La décision de la direction de Conforama de fermer 32 magasins en France et de supprimer 1 900 postes de travail confirme que le secteur de la distribution est en difficulté et que d’autres entreprises commerciales risquent, elles aussi, de licencier.

RIEN n’y a fait : en avril, la direction de Conforama avait annoncé un plan de refinancement de 316 millions d’euros et, quelques mois plus tôt, elle avait vendu sa participation à Showroomprivé, numéro deux du déstockage en ligne, pour 78 millions. Les syndicats pensaient donc qu’un plan social pouvait être évité. Ils en sont pour leurs frais. Les difficultés de Conforama sont attribuées à celles de la maison-mère, le groupe sud-africain Steinhoff, qui a une dette de six milliards de dollars. Mais cette explication est trop simple. Il semble en effet que Conforama n’ait pas prévu les changements intervenus depuis vingt ans dans l’offre commerciale et la concurrence des sites en ligne. À une crise nationale, une solution française aurait donc pu être trouvée si la direction avait anticipé ces changements et préparé son adaptation depuis longtemps.

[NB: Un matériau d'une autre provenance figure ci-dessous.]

(** C3. Whenever decoding succeeds, the first element of the decoded
    layer list is the stem: a convolution block with 3 input channels and
    16 output channels, whatever the encoding holds. *)
Theorem first_layer_is_stem (encoding : string) (dev : torch.device)
        (self : t) :
  __init__ encoding dev = Ok self ->
  exists block rest,
    architecture self = Conv block :: rest
    /\ net self = Some (Conv block :: rest)
    /\ block = ConvolutionBlock.__init__ 3 16 dev
    /\ ConvolutionBlock.c_in block = 3
    /\ ConvolutionBlock.c_out block = 16.
Proof.
  intros Hinit; apply init_ok in Hinit.
  destruct Hinit as (self0 & prev & Hloop & Harch & Hnet & _).
  apply decode_loop_extends in Hloop; destruct Hloop as [added Hadd].
  simpl in Hadd.
  exists (ConvolutionBlock.__init__ 3 16 dev), added.
  rewrite Hnet, Harch, Hadd; repeat split.
Qed.

(** C4. When decoding succeeds on an encoding whose integer tokens are, in
    order, a, b, c, ..., the (in_channels, out_channels) pairs of the
    decoded convolution blocks are, in list order, the stem's 3 -> 16
    followed by exactly the chain 16 -> a, a -> b, b -> c, ...; the
    pooling tokens in between play no part. *)
Theorem conv_blocks_form_chain (encoding : string) (dev : torch.device)
        (self : t) :
  __init__ encoding dev = Ok self ->
  conv_channels (architecture self)
  = (3, 16) :: chain 16 (integer_tokens encoding).
Proof.
  intros Hinit; apply init_ok in Hinit.
  destruct Hinit as (self0 & prev & Hloop & -> & _).
  apply decode_loop_chain in Hloop; exact Hloop.
Qed.
(** * cheribuild: the target graph and scheduler of [pycheribuild/targets.py]

    A shallow embedding of [Target], [MultiArchTargetAlias] and
    [TargetManager], and the properties of the scheduler that follow from
    the code.  The project classes ([SimpleProject] and its subclasses) are
    not part of the scheduler: what the scheduler calls on them is collected
    in the record [ProjectApi] and every definition takes it as a
    parameter. *)

From Stdlib Require Import String Ascii List Arith Bool Lia.
From stdpp Require Import base decidable countable list gmap sets sorting.
From stdpp Require strings.
From Equations Require Import Equations.
Import ListNotations.
Local Open Scope string_scope.
Local Open Scope list_scope.
Local Open Scope nat_scope.

(** ** Python values used by the scheduler *)

(** [pycheribuild/config/chericonfig.py], [class CrossCompileTarget(Enum)]. *)
Inductive CrossCompileTarget := NATIVE | MIPS | CHERI | RISCV.

(** [str(member)] of a plain [Enum] member. *)
Definition str_CrossCompileTarget (a : CrossCompileTarget) : string :=
  match a with
  | NATIVE => "CrossCompileTarget.NATIVE"
  | MIPS => "CrossCompileTarget.MIPS"
  | CHERI => "CrossCompileTarget.CHERI"
  | RISCV => "CrossCompileTarget.RISCV"
  end.

(** The attributes of [CheriConfig] that the scheduler reads. *)
Record CheriConfig := mkConfig {
  includeDependencies : bool;
  skipSdk : bool;
  verbose : bool;
  print_targets_only : bool;
  clang_colour_diags : bool;
  dollarPathWithOtherTools : string;
  targets : list string
}.

(** A project class: the class attributes read by [targets.py].  The class
    methods are in [ProjectApi] below. *)
Record ProjectClass := mkProjectClass {
  __name__ : string;
  dependenciesMustBeBuilt : bool;
  isAlias : bool;
  is_sdk_target : bool;
  default_architecture : option CrossCompileTarget;
  (* [issubclass(cls, CrossCompileMixin) or issubclass(cls, BuildFreeBSD)] *)
  is_cross_compile_class : bool
}.

(** Which of the three classes of [targets.py] an object is an instance of;
    a [MultiArchTarget] carries its [target_arch]. *)
Inductive TargetClass :=
| ClsTarget
| ClsMultiArchTarget (target_arch : option CrossCompileTarget)
| ClsMultiArchTargetAlias.

(** A [Target] object: the attributes fixed by [__init__].  Python compares
    targets by identity ([Target] defines neither [__eq__] nor [__hash__]);
    an object is identified here by these attributes.  The mutable
    attributes are in [TargetState]. *)
Record Target := mkTarget {
  name : string;
  projectClass : ProjectClass;
  cls : TargetClass
}.

(** A project instance, the result of [projectClass(config)].  [instance_id]
    is the identity of the object: the number of instances created before
    it. *)
Record Project := mkProject {
  instance_id : nat;
  instance_of : ProjectClass;
  project_config : CheriConfig
}.

Inductive exn :=
| RuntimeError (msg : string)
| AssertionError (msg : string)
| LookupError (msg : string)
| KeyError (key : string)
| AttributeError (msg : string)
| ProjectError (msg : string).

(** What the scheduler calls on a project class or a project instance.  The
    dependency lists are lists of [Target] objects, as in the code. *)
Record ProjectApi := mkApi {
  recursive_dependencies : ProjectClass -> option CheriConfig -> list Target;
  direct_dependencies : ProjectClass -> CheriConfig -> list Target;
  _cached_dependencies : ProjectClass -> list Target;
  allDependencyNames : ProjectClass -> option CheriConfig -> list string;
  get_crosscompile_target : ProjectClass -> CheriConfig -> option CrossCompileTarget;
  (* [None]: the call returns; [Some e]: it raises [e] *)
  checkSystemDependencies : Project -> option exn;
  process : Project -> option exn;
  project_run_tests : Project -> option exn
}.

Global Instance CrossCompileTarget_eq_dec : EqDecision CrossCompileTarget.
Proof. solve_decision. Defined.
Global Instance ProjectClass_eq_dec : EqDecision ProjectClass.
Proof. solve_decision. Defined.
Global Instance TargetClass_eq_dec : EqDecision TargetClass.
Proof. solve_decision. Defined.
Global Instance Target_eq_dec : EqDecision Target.
Proof. solve_decision. Defined.

Global Instance CrossCompileTarget_countable : Countable CrossCompileTarget.
Proof.
  refine (inj_countable'
    (fun a => match a with NATIVE => 0 | MIPS => 1 | CHERI => 2 | RISCV => 3 end)
    (fun n => match n with 0 => NATIVE | 1 => MIPS | 2 => CHERI | _ => RISCV end) _).
  by intros [].
Defined.
(** The keys of [gmap] and [gset] are encoded as numbers.  The strings of a
    target are kept side by side in a list, so that the number of a target
    is not much longer than its names. *)
Definition ProjectClass_flags (c : ProjectClass)
  : bool * bool * bool * option CrossCompileTarget * bool :=
  (dependenciesMustBeBuilt c, isAlias c, is_sdk_target c, default_architecture c,
   is_cross_compile_class c).

Global Instance ProjectClass_countable : Countable ProjectClass.
Proof.
  refine (inj_countable'
    (fun c => (__name__ c, encode (ProjectClass_flags c)))
    (fun '(n, f) =>
       match decode f with
       | Some (a, b, c, d, e) => mkProjectClass n a b c d e
       | None => mkProjectClass n false false false None false
       end) _).
  intros []. by rewrite decode_encode.
Defined.
Global Instance TargetClass_countable : Countable TargetClass.
Proof.
  refine (inj_countable'
    (fun c => match c with
              | ClsTarget => inl ()
              | ClsMultiArchTarget a => inr (inl a)
              | ClsMultiArchTargetAlias => inr (inr ())
              end)
    (fun s => match s with
              | inl _ => ClsTarget
              | inr (inl a) => ClsMultiArchTarget a
              | inr (inr _) => ClsMultiArchTargetAlias
              end) _).
  by intros [].
Defined.
Global Instance Target_countable : Countable Target.
Proof.
  refine (inj_countable'
    (fun t => [encode (name t); encode (__name__ (projectClass t));
               encode (ProjectClass_flags (projectClass t), cls t)])
    (fun l =>
       match l with
       | [n; pn; f] =>
           match decode n, decode pn, decode f with
           | Some n, Some pn, Some (a, b, c, d, e, k) =>
               mkTarget n (mkProjectClass pn a b c d e) k
           | _, _, _ => mkTarget "" (mkProjectClass "" false false false None false) ClsTarget
           end
       | _ => mkTarget "" (mkProjectClass "" false false false None false) ClsTarget
       end) _).
  intros [n [] k]. cbn [name projectClass cls __name__ ProjectClass_flags
                        dependenciesMustBeBuilt isAlias is_sdk_target
                        default_architecture is_cross_compile_class].
  by rewrite !decode_encode.
Defined.

(** An element of a Python set or a key of a dictionary: the scheduler puts
    strings and [Target] objects into sets.  A string never equals a
    target. *)
Inductive PyObj := PyStr (s : string) | PyTarget (t : Target).

Global Instance PyObj_eq_dec : EqDecision PyObj.
Proof. solve_decision. Defined.
Global Instance PyObj_countable : Countable PyObj.
Proof.
  refine (inj_countable'
    (fun o => match o with PyStr s => inl s | PyTarget t => inr t end)
    (fun s => match s with inl s => PyStr s | inr t => PyTarget t end) _).
  by intros [].
Defined.

(** ** [list.sort]

    [sorted(l)] copies [l] and sorts the copy with CPython's [list.sort]
    ([Objects/listobject.c], as in the releases 3.5 to 3.12), which calls
    only [<].  For a list of fewer than 64 elements [minrun] is the length of
    the list, so the sort is: [count_run] finds the run the list starts
    with, a strictly descending run is reversed, and [binarysort] inserts
    the remaining elements one by one at the place found by bisection.
    (Only on longer lists are several runs merged.) *)
Section ListSort.
Context {A : Type} (lt : A -> A -> bool).

(** The loops of [count_run]: [prev] is [*(lo-1)], [l] is the slice from
    [lo] on; the result is the number of further elements of the run. *)
Fixpoint run_descending (prev : A) (l : list A) : nat :=
  match l with
  | [] => 0
  | x :: l' => if lt x prev then S (run_descending x l') else 0
  end.

Fixpoint run_ascending (prev : A) (l : list A) : nat :=
  match l with
  | [] => 0
  | x :: l' => if lt x prev then 0 else S (run_ascending x l')
  end.

(** [count_run]: the length of the run and the [descending] flag. *)
Definition count_run (l : list A) : nat * bool :=
  match l with
  | [] => (0, false)
  | [_] => (1, false)
  | x :: y :: l' =>
      if lt y x then (2 + run_descending y l', true)
      else (2 + run_ascending y l', false)
  end.

(** The bisection loop of [binarysort]:
    [do { p = l + ((r - l) >> 1); IFLT(pivot, *p) r = p; else l = p+1; }
     while (l < r)].  [n] bounds the number of iterations, [r - l] is
    enough. *)
Fixpoint bisect (n : nat) (pivot : A) (a : list A) (l r : nat) : nat :=
  match n with
  | 0 => l
  | S n' =>
      if l <? r then
        let p := l + (r - l) / 2 in
        if lt pivot (nth p a pivot) then bisect n' pivot a l p
        else bisect n' pivot a (p + 1) r
      else l
  end.

(** One iteration of the outer loop of [binarysort]: [a] is the sorted
    slice [lo, start), [pivot] is [*start]. *)
Definition binary_insert (a : list A) (pivot : A) : list A :=
  let l := bisect (length a) pivot a 0 (length a) in
  take l a ++ pivot :: drop l a.

Definition binarysort (run rest : list A) : list A :=
  fold_left binary_insert rest run.

Definition sorted (l : list A) : list A :=
  let '(n, descending) := count_run l in
  let run := if descending then reverse (take n l) else take n l in
  binarysort run (drop n l).
End ListSort.

(** [list(OrderedDict((x, True) for x in l).keys())]: a key that is already
    in the dictionary keeps its place. *)
Definition OrderedDict_keys {A} `{EqDecision A} (l : list A) : list A :=
  fold_left (fun d x => if decide (x ∈ d) then d else d ++ [x]) l [].

(** ** [class Target]: the ordering *)

Definition startswith (s p : string) : bool := String.prefix p s.

(** [x in l] on a list of targets. *)
Definition target_in (t : Target) (l : list Target) : bool :=
  bool_decide (t ∈ l).

(** [Target.__lt__]. *)
Definition __lt__ (P : ProjectApi) (self other : Target) : bool :=
  let otherDeps := _cached_dependencies P (projectClass other) in
  if target_in self otherDeps then true
  else if target_in other (_cached_dependencies P (projectClass self)) then false
  else if startswith (name other) "run" && negb (startswith (name self) "run") then true
  else if startswith (name self) "run" then false
  else if startswith (name other) "disk-image"
          && negb (startswith (name self) "disk-image") then true
  else if startswith (name self) "disk-image" then false
  else false.

(** ** [class TargetManager]: expansion and ordering *)

(** [TargetManager.sort_in_dependency_order]. *)
Definition sort_in_dependency_order (P : ProjectApi) (targets : list Target)
  : list Target :=
  let sorted_targets := sorted (__lt__ P) targets in
  OrderedDict_keys sorted_targets.

(** The [if]/[elif] chain of [get_all_targets] that chooses [deps_to_add]. *)
Definition deps_to_add (P : ProjectApi) (config : CheriConfig) (t : Target)
  : list Target :=
  if includeDependencies config then
    recursive_dependencies P (projectClass t) (Some config)
  else if dependenciesMustBeBuilt (projectClass t) then
    recursive_dependencies P (projectClass t) (Some config)
  else if isAlias (projectClass t) then
    direct_dependencies P (projectClass t) config
  else [].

La mondialisation se poursuit.

Le bilan, aujourd’hui, est sinistre et met sur le carreau des salariés qui ont passé quelque vingt ou trente ans dans l’entreprise, et auront donc beaucoup de difficultés à se recaser ailleurs. Mille neuf cent licenciements, sur un total de 9 000, cela représente plus de 20 % du nombre total de salariés. Le problème de Conforama montre que notre pays, dont la croissance n’est pas nulle et qui fournit des efforts notables pour se moderniser, reste encore vulnérable à la mondialisation et n’a pas fini de fermer des usines, et maintenant, des géants de la distribution, puisque d’autres grandes entreprises commerciales, comme Casino, souffrent d’un endettement excessif qui menace  leur existence. Le gouvernement, qui a livré bataille contre General Electric parce qu’il n’a pas tenu ses promesses concernant la survie d’Alstom, est harcelé par les sinistres annonces de plans sociaux qui ne concernent pas que nos anciennes et vénérables industries.

Accepter la compétition.

Il faut considérer qu’il existe deux grands éléments dans la dérive qui conduit à des fermetures d’usines et des plans de licenciement. Le premier élément est indiscutablement la mondialisation et sa concurrence sauvage qui mine nos entreprises parce que le coût de la main d’œuvre est plus élevé chez nous que dans les pays émergents. Le second est l’état d’esprit national, plein de la nostalgie des trois décennies qui ont suivi la guerre et ne nous a pas préparés à accepter la compétition avec des pays qui réclamaient leur part du gâteau. Les auteurs optimistes nous décrivent les bienfaits de la mondialisation qui a réduit la famine dans  le monde dans des proportions considérables et a permis à l’Asie de sortir du sous-développement, tandis que l’Afrique, à son tour, suit le mouvement, mais d’une manière inégale. La prospérité des émergents s’est faite sur le dos des pays déjà industrialisés mais rien au monde n’aurait pu étouffer leur aspiration. Il est évident que nos salariés privés d’emploi rejettent la concurrence étrangère, se méfient des capitalistes qui viennent investir chez nous, parfois pour délocaliser une usine, parfois parce qu’ils rencontrent beaucoup d’obstacles lorsqu’ils tentent de rendre rentables nos industries ou nos commerces.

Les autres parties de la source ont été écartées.